No, but it is bad for your neck. Take a moment and sit with your head turned as far to one side as you can. You will feel you want to return your head to center after a few moments. When sleeping, this position is maintained for hours! Stomach sleeping causes a lot of force on the facet joints of the cervical spine and is a common cause of neck pain and headache, particularly in people over 50 years old.

If you’ve been sleeping on your stomach all your life and you just can’t change, that’s OK. Ensure you choose a very thin pillow to minimize the extension force on your cervical spine.

Sleeping on your stomach is only bad for your lower back on a very soft mattress, as it causes your stomach to sag into the mattress and your lower back to be forced into end of range extension.

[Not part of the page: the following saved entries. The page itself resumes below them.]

(* ===== verification/Libc.v ===== *)
(** * Libc: the string, number and matrix routines (src/libc/string.c,
    src/libc/stdlib.c, src/libc/math.c)

    The routines run on byte-addressed memory, so that overlap, aliasing and
    reads past a terminator are those of the code.  The floating-point
    functions of math.c are not modelled. *)

From Stdlib Require Import ZArith Lia ZifyBool.
From stdpp Require Import base numbers list option.
From S2P Require Import Prelude.
Open Scope Z_scope.

Definition mem := comp memory.

Definition peek (a : Z) : mem Z := gets (λ m, m a).
Definition poke (a v : Z) : mem unit := modify (λ m x, if x =? a then u8 v else m x).

(** ** string.c *)

Definition strcmp (s1 s2 : Z) : mem Z :=
  loop (λ '(s1, s2),
    c1 ← peek s1;
    c2 ← peek s2;
    if negb (c1 =? 0) && (c1 =? c2) then mret (inl (s1 + 1, s2 + 1)) else mret (inr (c1 - c2))) (s1, s2).

Definition strncmp (s1 s2 n : Z) : mem Z :=
  if n =? 0 then mret 0
  else
    loop (λ '(s1, s2, n),
      c1 ← peek s1;
      c2 ← peek s2;
      if (1 <? n) && negb (c1 =? 0) && (c1 =? c2) then mret (inl (s1 + 1, s2 + 1, n - 1))
      else mret (inr (c1 - c2))) (s1, s2, n).

Definition lower (c : Z) : Z := if (65 <=? c) && (c <=? 90) then c + 32 else c.

Definition strncasecmp (s1 s2 n : Z) : mem Z :=
  if n =? 0 then mret 0
  else
    loop (λ '(s1, s2, n),
      c1 ← peek s1;
      c2 ← peek s2;
      if (1 <? n) && negb (c1 =? 0) && negb (c2 =? 0) && (lower c1 =? lower c2)
      then mret (inl (s1 + 1, s2 + 1, n - 1))
      else mret (inr (lower c1 - lower c2))) (s1, s2, n).

Definition strlen (s : Z) : mem Z :=
  loop (λ len, c ← peek (s + len); if negb (c =? 0) then mret (inl (len + 1)) else mret (inr len)) 0.

(** Copy up to and with the terminator. *)
Definition copy_string (dest src : Z) : mem unit :=
  loop (λ '(dest, src),
    c ← peek src;
    poke dest c;;
    if negb (c =? 0) then mret (inl (dest + 1, src + 1)) else mret (inr tt)) (dest, src).

Definition strcpy (dest src : Z) : mem Z := copy_string dest src;; mret dest.

Definition strncpy (dest src n : Z) : mem Z :=
  loop (λ '(d, s, n),
    if n =? 0 then mret (inr tt)
    else
      c ← peek s;
      if negb (c =? 0) then poke d c;; mret (inl (d + 1, s + 1, n - 1))
      else poke d 0;; mret (inl (d + 1, s, n - 1))) (dest, src, n);;
  mret dest.

Definition strcat (dest src : Z) : mem Z :=
  len ← strlen dest;
  copy_string (dest + len) src;;
  mret dest.

(** The inner loop of [strstr]: where in the needle the match stops. *)
Definition match_here (h n : Z) : mem Z :=
  loop (λ '(h, n),
    ch ← peek h;
    cn ← peek n;
    if negb (ch =? 0) && negb (cn =? 0) && (ch =? cn) then mret (inl (h + 1, n + 1)) else mret (inr n)) (h, n).

Definition strstr (haystack needle : Z) : mem Z :=
  c ← peek needle;
  if c =? 0 then mret haystack
  else
    loop (λ h,
      ch ← peek h;
      if ch =? 0 then mret (inr 0)
      else
        n ← match_here h needle;
        cn ← peek n;
        if cn =? 0 then mret (inr h) else mret (inl (h + 1))) haystack.

Definition memset (bufptr value size : Z) : mem Z :=
  for_each 0 size (λ i, poke (bufptr + i) value);; mret bufptr.

Definition memcpy (dst src size : Z) : mem Z :=
  for_each 0 size (λ i, c ← peek (src + i); poke (dst + i) c);; mret dst.

Definition memmove (dst src size : Z) : mem Z :=
  (if dst <? src then for_each 0 size (λ i, c ← peek (src + i); poke (dst + i) c)
   else
     for_each 0 size (λ k,
       let i := size - k in
       c ← peek (src + (i - 1)); poke (dst + (i - 1)) c));;
  mret dst.

Definition memcmp (s1 s2 n : Z) : mem Z :=
  r ← for_range 0 n (λ i,
    c1 ← peek (s1 + i);
    c2 ← peek (s2 + i);
    mret (if negb (c1 =? c2) then Some (c1 - c2) else None));
  mret (default 0 r).

(** ** stdlib.c *)

Definition is_digit (c : Z) : bool := (48 <=? c) && (c <=? 57).

(** The value, and where the digits end; [long] arithmetic wraps. *)
Definition strtol (nptr base : Z) : mem (Z * Z) :=
  loop (λ '(p, result),
    c ← peek p;
    if is_digit c then
      mret (inl (p + 1, i64 (result * (if base =? 0 then 10 else base) + (c - 48))))
    else mret (inr (result, p))) (nptr, 0).

Definition atoi (nptr : Z) : mem Z := '(r, _) ← strtol nptr 10; mret (i32 r).

(** ** math.c *)

Definition load_i32 (a : Z) : mem Z := gets (λ m, i32 (mld32 m a)).
Definition store_i32 (a v : Z) : mem unit :=
  for_each 0 4 (λ k, poke (a + k) (Z.shiftr v (8 * k))).

Definition mat_mul_fixed (A B C n frac_bits : Z) : mem unit :=
  for_each 0 n (λ i,
    for_each 0 n (λ j,
      acc ← loop (λ '(k, acc),
        if k <? n then
          a ← load_i32 (A + 4 * u32 (i * n + k));
          b ← load_i32 (B + 4 * u32 (k * n + j));
          mret (inl (k + 1, i64 (acc + a * b)))
        else mret (inr acc)) (0, 0);
      if (frac_bits =? 0) || (63 <? frac_bits) then undef
      else
        let rounding := Z.shiftl 1 (frac_bits - 1) in
        store_i32 (C + 4 * u32 (i * n + j)) (i32 (Z.shiftr (i64 (acc + rounding)) frac_bits)))).

(** ** Moving blocks *)

(** Every cell of memory is a byte. *)
Definition byte_mem (m : memory) : Prop := ∀ x, is_byte (m x).

Lemma poke_run a v m (Q : unit → memory → Prop) :
  Q tt (λ x, if x =? a then u8 v else m x) → wp (poke a v) Q m.
Proof. done. Qed.

(** [m'] is [m] with [n] bytes from [src] of [m0] at [dst]. *)
Definition moved (m0 : memory) (dst src : Z) (in_range : Z → bool) (m' : memory) : Prop :=
  ∀ x, m' x = if in_range (x - dst) then m0 (src + (x - dst)) else m0 x.

Lemma copy_step m0 m dst src P i :
  byte_mem m0 → moved m0 dst src P m → P i = false → m (src + i) = m0 (src + i) →
  moved m0 dst src (λ k, (k =? i) || P k) (λ x, if x =? dst + i then u8 (m (src + i)) else m x).
Proof.
  intros Hb Hm Hi Hs x. destruct (Z.eqb_spec x (dst + i)) as [->|Hne].
  - replace (dst + i - dst) with i by lia. rewrite Z.eqb_refl. simpl. rewrite Hs.
    pose proof (Hb (src + i)). unfold is_byte, u8 in *. by rewrite Z.mod_small by lia.
  - destruct (Z.eqb_spec (x - dst) i); [lia|]. simpl. apply Hm.
Qed.

Lemma moved_ext m0 dst src P P' m : (∀ k, P k = P' k) → moved m0 dst src P m → moved m0 dst src P' m.
Proof. intros HP Hm x. rewrite <-HP. apply Hm. Qed.

Lemma copy_up_ok m0 dst src size :
  byte_mem m0 → dst ≤ src ∨ src + size ≤ dst → 0 ≤ size →
  wp (for_each 0 size (λ i, c ← peek (src + i); poke (dst + i) c))
    (λ _ m, moved m0 dst src (λ k, (0 <=? k) && (k <? size)) m) m0.
Proof.
  intros Hb Hov Hs. apply (wp_for_each (λ i m, moved m0 dst src (λ k, (0 <=? k) && (k <? i)) m)); [done| | |done].
  - intros x. destruct (Z.leb_spec 0 (x - dst)), (Z.ltb_spec (x - dst) 0); simpl; done || lia.
  - intros i m Hi Hm. apply wp_bind, wp_gets, poke_run.
    eapply moved_ext; [|apply copy_step; [exact Hb|exact Hm|cbn beta; lia|]].
    + intros k. cbn beta. lia.
    + rewrite Hm. destruct (Z.leb_spec 0 (src + i - dst)), (Z.ltb_spec (src + i - dst) i); simpl; done || lia.
Qed.

Lemma copy_down_ok m0 dst src size :
  byte_mem m0 → src ≤ dst → 0 ≤ size →
  wp (for_each 0 size (λ k, let i := size - k in c ← peek (src + (i - 1)); poke (dst + (i - 1)) c))
    (λ _ m, moved m0 dst src (λ k, (0 <=? k) && (k <? size)) m) m0.
Proof.
  intros Hb Hov Hs.
  apply (wp_for_each (λ j m, moved m0 dst src (λ k, (size - j <=? k) && (k <? size)) m)); [done| | |].
  - intros x. destruct (Z.leb_spec (size - 0) (x - dst)), (Z.ltb_spec (x - dst) size); simpl; done || lia.
  - intros j m Hj Hm. cbn zeta. apply wp_bind, wp_gets, poke_run.
    eapply moved_ext; [|apply copy_step; [exact Hb|exact Hm|cbn beta; lia|]].
    + intros k. cbn beta. lia.
    + rewrite Hm. destruct (Z.leb_spec (size - j) (src + (size - j - 1) - dst)),
        (Z.ltb_spec (src + (size - j - 1) - dst) size); simpl; done || lia.
  - intros m Hm. eapply moved_ext; [|exact Hm]. intros k. simpl. by rewrite Z.sub_diag.
Qed.

(** Block moves.  [memmove] ends with the bytes of the source block, as
    they were, in the destination block, whether or not the blocks overlap,
    and changes no other byte. *)
Theorem memmove_overlap (m : memory) (dst src size : Z) :
  byte_mem m → 0 ≤ size →
  ∃ m', memmove dst src size m = Ret (dst, m') ∧
    ∀ x, m' x = if (0 <=? x - dst) && (x - dst <? size) then m (src + (x - dst)) else m x.
Proof.
  intros Hb Hs.
  cut (wp (memmove dst src size) (λ r m', r = dst ∧ moved m dst src (λ k, (0 <=? k) && (k <? size)) m') m).
  { rewrite wp_run. intros (r & m' & Hrun & -> & Hm). by exists m'. }
  unfold memmove. apply wp_bind. destruct (Z.ltb_spec dst src).
  - eapply wp_mono; [apply copy_up_ok; [done|lia|done]|]. intros [] m' Hm. by apply wp_ret.
  - eapply wp_mono; [apply copy_down_ok; [done|lia|done]|]. intros [] m' Hm. by apply wp_ret.
Qed.

(** ** Strings in memory *)

Lemma peek_run a m : peek a m = Ret (m a, m).
Proof. done. Qed.

(** A NUL-terminated string at [a]. *)
Fixpoint cstr (m : memory) (a : Z) (s : list Z) : Prop :=
  match s with
  | [] => m a = 0
  | c :: s' => m a = c ∧ c ≠ 0 ∧ cstr m (a + 1) s'
  end.

Lemma cstr_drop m a s k : cstr m a s → (k ≤ length s)%nat → cstr m (a + Z.of_nat k) (drop k s).
Proof.
  revert a s. induction k as [|k IH]; intros a s Hs Hk; [by rewrite Z.add_0_r|].
  destruct s as [|c s]; [simpl in Hk; lia|]. destruct Hs as (_ & _ & Hs). simpl.
  replace (a + Z.of_nat (Datatypes.S k)) with (a + 1 + Z.of_nat k) by lia. apply IH; [done|simpl in Hk; lia].
Qed.

(** The inner loop stops at the end of the needle exactly when the needle is
    a prefix of what it is compared with. *)
Lemma match_here_run m hs : ∀ ns h n,
  cstr m h hs → cstr m n ns → Z.of_nat (length hs) < 2 ^ 63 →
  ∃ n', match_here h n m = Ret (n', m) ∧ (m n' = 0 ↔ ns `prefix_of` hs).
Proof.
  intros ns h n Hh Hn Hlen.
  cut (∃ n', itern (Datatypes.S (length hs)) (λ '(h, n),
    ch ← peek h; cn ← peek n;
    if negb (ch =? 0) && negb (cn =? 0) && (ch =? cn) then mret (inl (h + 1, n + 1)) else mret (inr n)) (h, n) m
    = Ret (inr n', m) ∧ (m n' = 0 ↔ ns `prefix_of` hs)).
  { intros (n' & Hrun & Hiff). exists n'. split; [|done]. unfold match_here. apply (loop_run (Datatypes.S (length hs))); [lia|exact Hrun]. }
  clear Hlen. revert ns h n Hh Hn. induction hs as [|c hs IH]; intros ns h n Hh Hn; simpl in Hh.
  - exists n. simpl. unfold peek, gets, mbind, comp_bind. rewrite Hh. simpl. split; [done|].
    destruct ns as [|c ns]; simpl in Hn; split; try done.
    + intros E. destruct Hn as (? & ? & _). congruence.
    + intros E%prefix_nil_inv. done.
  - destruct Hh as (Hc & Hc0 & Hh). destruct ns as [|d ns]; simpl in Hn.
    + exists n. simpl. unfold peek, gets, mbind, comp_bind. rewrite Hc, Hn. rewrite andb_false_r. simpl.
      split; [done|]. split; [|done]. intros _. apply prefix_nil.
    + destruct Hn as (Hd & Hd0 & Hn). destruct (decide (c = d)) as [<-|Hne].
      * destruct (IH ns (h + 1) (n + 1) Hh Hn) as (n' & Hrun & Hiff). exists n'. split.
        -- change (length (c :: hs)) with (Datatypes.S (length hs)). remember (Datatypes.S (length hs)) as k.
           simpl. unfold peek, gets, mbind, comp_bind. rewrite Hc, Hd.
           destruct (Z.eqb_spec c 0); [done|]. rewrite Z.eqb_refl. simpl. exact Hrun.
        -- rewrite Hiff. split; [apply prefix_cons|]. intros Hp. by apply prefix_cons_inv_2 in Hp.
      * exists n. simpl. unfold peek, gets, mbind, comp_bind. rewrite Hc, Hd.
        destruct (Z.eqb_spec c d); [done|]. rewrite andb_false_r. simpl. split; [done|].
        split; [congruence|]. intros Hp%prefix_cons_inv_1. congruence.
Qed.

(** The first place at which [ns] occurs in [hs]. *)
Fixpoint find_sub (ns hs : list Z) : option nat :=
  if decide (ns `prefix_of` hs) then Some O
  else match hs with [] => None | _ :: hs' => Datatypes.S <$> find_sub ns hs' end.

Lemma find_sub_spec ns hs :
  match find_sub ns hs with
  | Some k => (k ≤ length hs)%nat ∧ ns `prefix_of` drop k hs ∧ ∀ j, (j < k)%nat → ¬ ns `prefix_of` drop j hs
  | None => ∀ j, ¬ ns `prefix_of` drop j hs
  end.
Proof.
  induction hs as [|c hs IH]; simpl; destruct (decide _) as [Hp|Hn].
  - split; [lia|]. split; [done|]. intros; lia.
  - intros j. by rewrite drop_nil.
  - split; [simpl; lia|]. split; [done|]. intros; lia.
  - destruct (find_sub ns hs) as [k|]; simpl.
    + destruct IH as (Hk & Hp & Hno). split; [simpl; lia|]. split; [done|]. intros [|j] Hj; [done|]. apply Hno. lia.
    + intros [|j]; [done|]. apply IH.
Qed.

(** Searching for a substring.  On two strings, [strstr] terminates,
    changes nothing, and answers the address of the first occurrence of the
    needle, or 0 when it does not occur. *)
Theorem strstr_first (m : memory) (haystack needle : Z) (hs ns : list Z) :
  cstr m haystack hs → cstr m needle ns → Z.of_nat (length hs) < 2 ^ 63 →
  strstr haystack needle m =
    Ret (match find_sub ns hs with Some k => haystack + Z.of_nat k | None => 0 end, m) ∧
  match find_sub ns hs with
  | Some k => ns `prefix_of` drop k hs ∧ ∀ j, (j < k)%nat → ¬ ns `prefix_of` drop j hs
  | None => ∀ j, ¬ ns `prefix_of` drop j hs
  end.
Proof.
  intros Hh Hn Hlen. split.
  2: { pose proof (find_sub_spec ns hs) as Hsp. destruct (find_sub ns hs); [|done]. by destruct Hsp as (_ & ? & ?). }
  unfold strstr. rewrite (run_bind _ _ _ _ _ (peek_run needle m)). destruct ns as [|d ns].
  { simpl in Hn. rewrite Hn. simpl. destruct hs; simpl; by rewrite Z.add_0_r. }
  pose proof Hn as (Hd & Hd0 & _). rewrite Hd. destruct (Z.eqb_spec d 0); [done|].
  apply (loop_run (Datatypes.S (length hs))); [lia|].
  clear Hd. revert haystack Hh Hlen. induction hs as [|c hs IH]; intros h Hh Hlen; simpl in Hh.
  - simpl. unfold peek, gets, mbind, comp_bind. by rewrite Hh.
  - destruct (match_here_run m (c :: hs) (d :: ns) h needle Hh Hn Hlen) as (n' & Hrun & Hiff).
    destruct Hh as (Hc & Hc0 & Hh). change (length (c :: hs)) with (Datatypes.S (length hs)) in *.
    remember (Datatypes.S (length hs)) as k eqn:Ek. simpl itern.
    unfold mbind at 1, comp_bind at 1. rewrite (run_bind _ _ _ _ _ (peek_run h m)). rewrite Hc.
    destruct (Z.eqb_spec c 0); [done|].
    rewrite (run_bind _ _ _ _ _ Hrun), (run_bind _ _ _ _ _ (peek_run n' m)).
    cbn [find_sub]. destruct (Z.eqb_spec (m n') 0) as [E|E].
    + destruct (decide _) as [|Hno]; [|by apply Hiff in E]. simpl. by rewrite Z.add_0_r.
    + destruct (decide _) as [Hp|_]; [by apply Hiff in Hp|]. cbn [mret comp_ret].
      rewrite (IH (h + 1) Hh ltac:(lia)). destruct (find_sub (d :: ns) hs); simpl; [|done].
      do 3 f_equal. lia.
Qed.

(** ** Witnesses *)

(** A memory that holds the bytes of a list from address 16 on. *)
Definition mem_demo (l : list Z) : memory := λ x, if (16 <=? x) then nth (Z.to_nat (x - 16)) l 0 else 0.

Lemma memmove_overlap_witness :
  ∃ m', memmove 17 16 3 (λ x, x mod 256) = Ret (17, m') ∧ m' 19 = 18.
Proof.
  destruct (memmove_overlap (λ x, x mod 256) 17 16 3 ltac:(intros x; apply Z.mod_pos_bound; lia) ltac:(lia)) as (m' & Hrun & Hm).
  exists m'. split; [exact Hrun|]. rewrite Hm. reflexivity.
Defined.

(** "banana" and "nan" *)
Lemma strstr_first_witness :
  strstr 16 23 (mem_demo [98; 97; 110; 97; 110; 97; 0; 110; 97; 110; 0]) =
    Ret (18, mem_demo [98; 97; 110; 97; 110; 97; 0; 110; 97; 110; 0]).
Proof.
  refine (proj1 (strstr_first _ 16 23 [98; 97; 110; 97; 110; 97] [110; 97; 110] _ _ _)).
  - repeat split; discriminate.
  - repeat split; discriminate.
  - reflexivity.
Defined.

How to choose a mattress for your back in a nutshell

When choosing a mattress if you’re not sure how flexible your spine is; a medium firm mattress is often the best option. By adding a good quality base, you can enhance the integrity of your mattress and add extra support to your spine.

When you find a mattress you like, test the support with these steps:

  • Lie in your favorite sleeping position
  • Place your head on a pillow and place hand on your neck and observe the shape of your cervical spine
  • Then place your hand on your lower back and feel the shape of your lower spine

If the mattress has allowed your spine to maintain its natural ’S’ shape, it will work for you.

Remember, everyone’s spine is different, you need to choose the best mattress for your body.